Estos loros son de las pocas especies de psitácidas que muestran cierto respeto con las plantas, por lo que podemos, introducir algunas en el aviario, siempre y cuando no sean venenosas y no recreen un trocito de selva (recordemos de que hábitat procede el periquito celeste). Además de adornar, las plantas cumplirán la función de refugio y cobijo para los animales más débiles de los más agresivos y pendencieros, en el caso de que alojemos varios individuos juntos; La zona de vuelo se comunicará con un refugio. Tiene que ser una zona protegida del frío y de la humedad, con ventilación e iluminación suficiente, todo ello a prueba de fugas, y a ser posible con algún tipo de calefacción y en la que puedan encontrar comida y agua para no verse obligados a salir al exterior si no lo estiman oportuno. Es recomendable que durante la noche las aves cuenten con una luz de baja intensidad que les proporcione la suficiente claridad como para que si se bajan de la percha o se asustan, vean hacia donde vuelan y no se produzcan accidentes desagradables.

Durante la época de cría emplazaremos cajas nido en diferentes lugares del recinto con el objeto de que estos loritos elijan la que mejor les parezca, entre varias opciones. Utilizaremos cajas nido de las empleada para periquitos ondulados, no siendo necesario proporcionarles material de nidificación, ya que ellos mismos le obtendrán sacando trocitos de madera y astillas de la propia caja nido. No resultará, de todas maneras, dañino para la puesta la colocación de unos centímetros de turba húmeda, o de una mezcla de tierra y serrín. Hay ejemplares que emplean casi cualquier material de nidificación como trozos de tela, jirones de ropa o papel de periódico.

Disfrutan sobremanera del agua y del bañó, por lo que situaremos dentro del recinto un recipiente plano de poca profundidad. Además de proporcionarles gran satisfacción, les ayudará a mantener un plumaje limpio y reluciente. El agua debe de ser renovada a diario.

Estos animales también encuentran gran satisfacción en el juego por lo que podemos proporcionarles juguetes o gimnasios para loros que harán sus delicias.

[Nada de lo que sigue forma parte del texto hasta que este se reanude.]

(** * LocalDiscoveryUIHandler: a shallow embedding and its properties

    The handler of chrome/browser/ui/webui/local_discovery
    (local_discovery_ui_handler.cc) is a single-threaded coordinator that is
    re-entered by WebUI messages and by the completion callbacks of its
    collaborators.  Every member function is rendered as a computation in a
    small state/output/fault monad:

    - the state is the process-wide counter [g_num_visible], the profile the
      WebUI belongs to, and the members of the handler object ([this]);
    - the output is the list of calls made to collaborators, in call order
      (JavaScript calls to the page, [Start()] of an operation or a flow, ...);
    - a fault is a dereference of an empty [scoped_ptr] or a failed [DCHECK].
*)

From Stdlib Require Import ZArith Lia DecimalString.
From stdpp Require Import base option list strings gmap fin_maps.

Open Scope string_scope.
Open Scope Z_scope.

(** ** Values exchanged with the page (base::Value) *)

#[warnings="-register-all"]
Inductive Value : Type :=
| NullValue
| BooleanValue (b : bool)
| IntegerValue (i : Z)
| StringValue (s : string)
| ListValue (l : list Value)
| DictionaryValue (d : list (string * Value)).

(** [ListValue::GetString(i, &out)], [GetInteger] and [GetBoolean]: the
    out-parameter is written only when the element exists and has the
    requested type. *)
Definition GetString (args : list Value) (i : nat) : option string :=
  match args !! i with Some (StringValue s) => Some s | _ => None end.

Definition GetInteger (args : list Value) (i : nat) : option Z :=
  match args !! i with Some (IntegerValue z) => Some z | _ => None end.

Definition GetBoolean (args : list Value) (i : nat) : option bool :=
  match args !! i with Some (BooleanValue b) => Some b | _ => None end.

(** [DictionaryValue::Set*]: a key is bound to one value; the entries are kept
    in order of first insertion. *)
Fixpoint dict_set (k : string) (v : Value) (d : list (string * Value))
  : list (string * Value) :=
  match d with
  | [] => [(k, v)]
  | (k', v') :: d' =>
      if decide (k' = k) then (k, v) :: d' else (k', v') :: dict_set k v d'
  end.

(** ** Strings *)

(** [std::string::c_str()] read through a [%s] conversion: the text up to the
    first NUL character. *)
Fixpoint c_str (s : string) : string :=
  match s with
  | EmptyString => EmptyString
  | String c r => if decide (c = Ascii.zero) then EmptyString else String c (c_str r)
  end.

(** The [%d] conversion of [base::StringPrintf]. *)
Definition print_d (n : Z) : string := NilZero.string_of_int (Z.to_int n).

Definition kPrivetAutomatedClaimURLFormat (base_url token : string) : string :=
  c_str base_url +:+ "/confirm?token=" +:+ c_str token.

Definition kAccountIndexUseOAuth2 : Z := -1.

Definition HTTP_OK : Z := 200.

(** ** Device descriptions *)

Record HostPortPair : Type := { host : string; port : Z }.

(** Modelled from the spec: the declaration of [DeviceDescription]
    (privet_device_lister.h) is not part of the sources; the record has the
    members the handler reads, which are the ones the data model lists
    (address, resolved IP, service base URL, id).  A default-constructed
    description has every member empty. *)
Record DeviceDescription : Type := {
  address : HostPortPair;
  ip_address : list Z;
  url : string;
  id : string
}.

Definition default_description : DeviceDescription :=
  {| address := {| host := ""; port := 0 |}; ip_address := []; url := ""; id := "" |}.

(** A GURL is represented by the text given to its constructor.  Parsing and
    canonicalisation are GURL's own (its source is not part of these files);
    the handler only builds the text and passes the value on. *)
Record GURL : Type := { spec : string }.

(** ** Collaborators *)

(** The profile behind the WebUI: the sign-in manager (with the authenticated
    user name it reports) and the OAuth2 token service, either of which may be
    missing. *)
Record Profile : Type := {
  signin_manager : option string;
  token_service : option nat
}.

(** The two callbacks bound to a client resolution, and the two bound to a
    CloudPrintAccountManager. *)
Inductive ResolutionCallback : Type :=
| StartInfoHTTP_cb
| StartRegisterHTTP_cb (user : string).

Inductive AccountsCallback : Type :=
| OnCloudPrintAccountsResolved_cb
| OnXSRFTokenForSecondaryAccount_cb (automated_claim_url : GURL).

(** The two constructors of PrivetConfirmApiCallFlow. *)
Inductive ConfirmFlow : Type :=
| OAuth2ConfirmFlow (service : nat) (automated_claim_url : GURL)
| CookieConfirmFlow (user_index : Z) (xsrf_token : string) (automated_claim_url : GURL).

Inductive ConfirmStatus : Type := SUCCESS | CONFIRM_FAILURE.

(** Calls the handler makes, recorded in call order. *)
Inductive Effect : Type :=
| CallJavascriptFunction (fn : string) (args : list Value)
| ListerStart
| DiscoverNewDevices (force : bool)
| PrivetResolutionStart (name : string) (addr : HostPortPair) (cb : ResolutionCallback)
| RegisterOperationStart (user : string)
| InfoOperationStart
| CompleteRegistration
| AccountManagerStart (base_url : string) (user_index : Z) (cb : AccountsCallback)
| ConfirmFlowStart (flow : ConfirmFlow)
| ReleaseClient.

(** ** The handler object *)

(** Members of LocalDiscoveryUIHandler.  A [scoped_ptr] member is an option
    (or a flag when nothing is read from the object it owns).  The members that
    are only ever assigned and started ([privet_resolution_],
    [current_info_operation_], [confirm_api_call_flow_],
    [cloud_print_account_manager_]) are represented by the [Effect] their
    [Start()] leaves in the output. *)
Record Handler : Type := {
  is_visible_ : bool;
  privet_lister_ : bool;
  service_discovery_client_ : bool;
  privet_http_factory_ : bool;
  current_http_client_ : option string;
  current_register_operation_ : option string;
  current_register_device_ : string;
  current_register_user_index_ : Z;
  xsrf_token_for_primary_user_ : string;
  device_descriptions_ : gmap string DeviceDescription
}.

Definition set_is_visible_ (v : bool) (h : Handler) : Handler :=
  {| is_visible_ := v;
     privet_lister_ := privet_lister_ h;
     service_discovery_client_ := service_discovery_client_ h;
     privet_http_factory_ := privet_http_factory_ h;
     current_http_client_ := current_http_client_ h;
     current_register_operation_ := current_register_operation_ h;
     current_register_device_ := current_register_device_ h;
     current_register_user_index_ := current_register_user_index_ h;
     xsrf_token_for_primary_user_ := xsrf_token_for_primary_user_ h;
     device_descriptions_ := device_descriptions_ h |}.

Definition set_privet_lister_ (v : bool) (h : Handler) : Handler :=
  {| is_visible_ := is_visible_ h;
     privet_lister_ := v;
     service_discovery_client_ := service_discovery_client_ h;
     privet_http_factory_ := privet_http_factory_ h;
     current_http_client_ := current_http_client_ h;
     current_register_operation_ := current_register_operation_ h;
     current_register_device_ := current_register_device_ h;
     current_register_user_index_ := current_register_user_index_ h;
     xsrf_token_for_primary_user_ := xsrf_token_for_primary_user_ h;
     device_descriptions_ := device_descriptions_ h |}.

Definition set_service_discovery_client_ (v : bool) (h : Handler) : Handler :=
  {| is_visible_ := is_visible_ h;
     privet_lister_ := privet_lister_ h;
     service_discovery_client_ := v;
     privet_http_factory_ := privet_http_factory_ h;
     current_http_client_ := current_http_client_ h;
     current_register_operation_ := current_register_operation_ h;
     current_register_device_ := current_register_device_ h;
     current_register_user_index_ := current_register_user_index_ h;
     xsrf_token_for_primary_user_ := xsrf_token_for_primary_user_ h;
     device_descriptions_ := device_descriptions_ h |}.

Definition set_privet_http_factory_ (v : bool) (h : Handler) : Handler :=
  {| is_visible_ := is_visible_ h;
     privet_lister_ := privet_lister_ h;
     service_discovery_client_ := service_discovery_client_ h;
     privet_http_factory_ := v;
     current_http_client_ := current_http_client_ h;
     current_register_operation_ := current_register_operation_ h;
     current_register_device_ := current_register_device_ h;
     current_register_user_index_ := current_register_user_index_ h;
     xsrf_token_for_primary_user_ := xsrf_token_for_primary_user_ h;
     device_descriptions_ := device_descriptions_ h |}.

Definition set_current_http_client_ (v : option string) (h : Handler) : Handler :=
  {| is_visible_ := is_visible_ h;
     privet_lister_ := privet_lister_ h;
     service_discovery_client_ := service_discovery_client_ h;
     privet_http_factory_ := privet_http_factory_ h;
     current_http_client_ := v;
     current_register_operation_ := current_register_operation_ h;
     current_register_device_ := current_register_device_ h;
     current_register_user_index_ := current_register_user_index_ h;
     xsrf_token_for_primary_user_ := xsrf_token_for_primary_user_ h;
     device_descriptions_ := device_descriptions_ h |}.

Definition set_current_register_operation_ (v : option string) (h : Handler) : Handler :=
  {| is_visible_ := is_visible_ h;
     privet_lister_ := privet_lister_ h;
     service_discovery_client_ := service_discovery_client_ h;
     privet_http_factory_ := privet_http_factory_ h;
     current_http_client_ := current_http_client_ h;
     current_register_operation_ := v;
     current_register_device_ := current_register_device_ h;
     current_register_user_index_ := current_register_user_index_ h;
     xsrf_token_for_primary_user_ := xsrf_token_for_primary_user_ h;
     device_descriptions_ := device_descriptions_ h |}.

Definition set_current_register_device_ (v : string) (h : Handler) : Handler :=
  {| is_visible_ := is_visible_ h;
     privet_lister_ := privet_lister_ h;
     service_discovery_client_ := service_discovery_client_ h;
     privet_http_factory_ := privet_http_factory_ h;
     current_http_client_ := current_http_client_ h;
     current_register_operation_ := current_register_operation_ h;
     current_register_device_ := v;
     current_register_user_index_ := current_register_user_index_ h;
     xsrf_token_for_primary_user_ := xsrf_token_for_primary_user_ h;
     device_descriptions_ := device_descriptions_ h |}.

Definition set_current_register_user_index_ (v : Z) (h : Handler) : Handler :=
  {| is_visible_ := is_visible_ h;
     privet_lister_ := privet_lister_ h;
     service_discovery_client_ := service_discovery_client_ h;
     privet_http_factory_ := privet_http_factory_ h;
     current_http_client_ := current_http_client_ h;
     current_register_operation_ := current_register_operation_ h;
     current_register_device_ := current_register_device_ h;
     current_register_user_index_ := v;
     xsrf_token_for_primary_user_ := xsrf_token_for_primary_user_ h;
     device_descriptions_ := device_descriptions_ h |}.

Pueden ser alojados con otras psitácidas, incluso de mayor tamaño que ellos, debido a que pese a ser loros pequeños, saben defenderse perfectamente de cualquier ave que se atreva a importunarles. Una buena combinación seria un aviario con periquitos ondulados y agapornis. Mucho ojo, durante la época de cría, cada pareja, ya sea de periquito celeste o de agapornis, debe de ser alojada en recintos independientes, ya que se vuelven unos animales verdaderamente irritables y peligrosos con su vecinos durante este periodo.

ALIMENTACION:

Se alimentan principalmente de semillas, entrando también dentro de su dieta verdura fresca, frutas, bayas y ocasionalmente proteína animal.

Entre otra semillas les podemos ofrecer en recipientes separados, semillas de girasol pequeñas, alpiste, cáñamo, níger, mijo blanco, linaza, sémola,...

También les proporcionaremos frutas y verduras frescas como acelgas, dados de manzana, sandia sin semillas, cantalupe, piña, melocotón, lechuga, achicoria, col, alsine, zanahoria cortada en dados, maíz dulce, brécol, espinacas, coco, melón, guisantes, fresas, diente de león, uvas aplastadas, calabacín... Un exceso en el suministro de verduras y frutas puede provocar a nuestras mascotas diarreas y problemas intestinales.

En la época de cría complementaremos su dieta con hiervas con semillas, espinacas lechuga, semillas trituradas y trigo remojado, semillas germinadas...

El suministro ocasional de panojas de mijo les proporcionará a estas aves, además de una fuente de vitaminas, una forma de entretenimiento.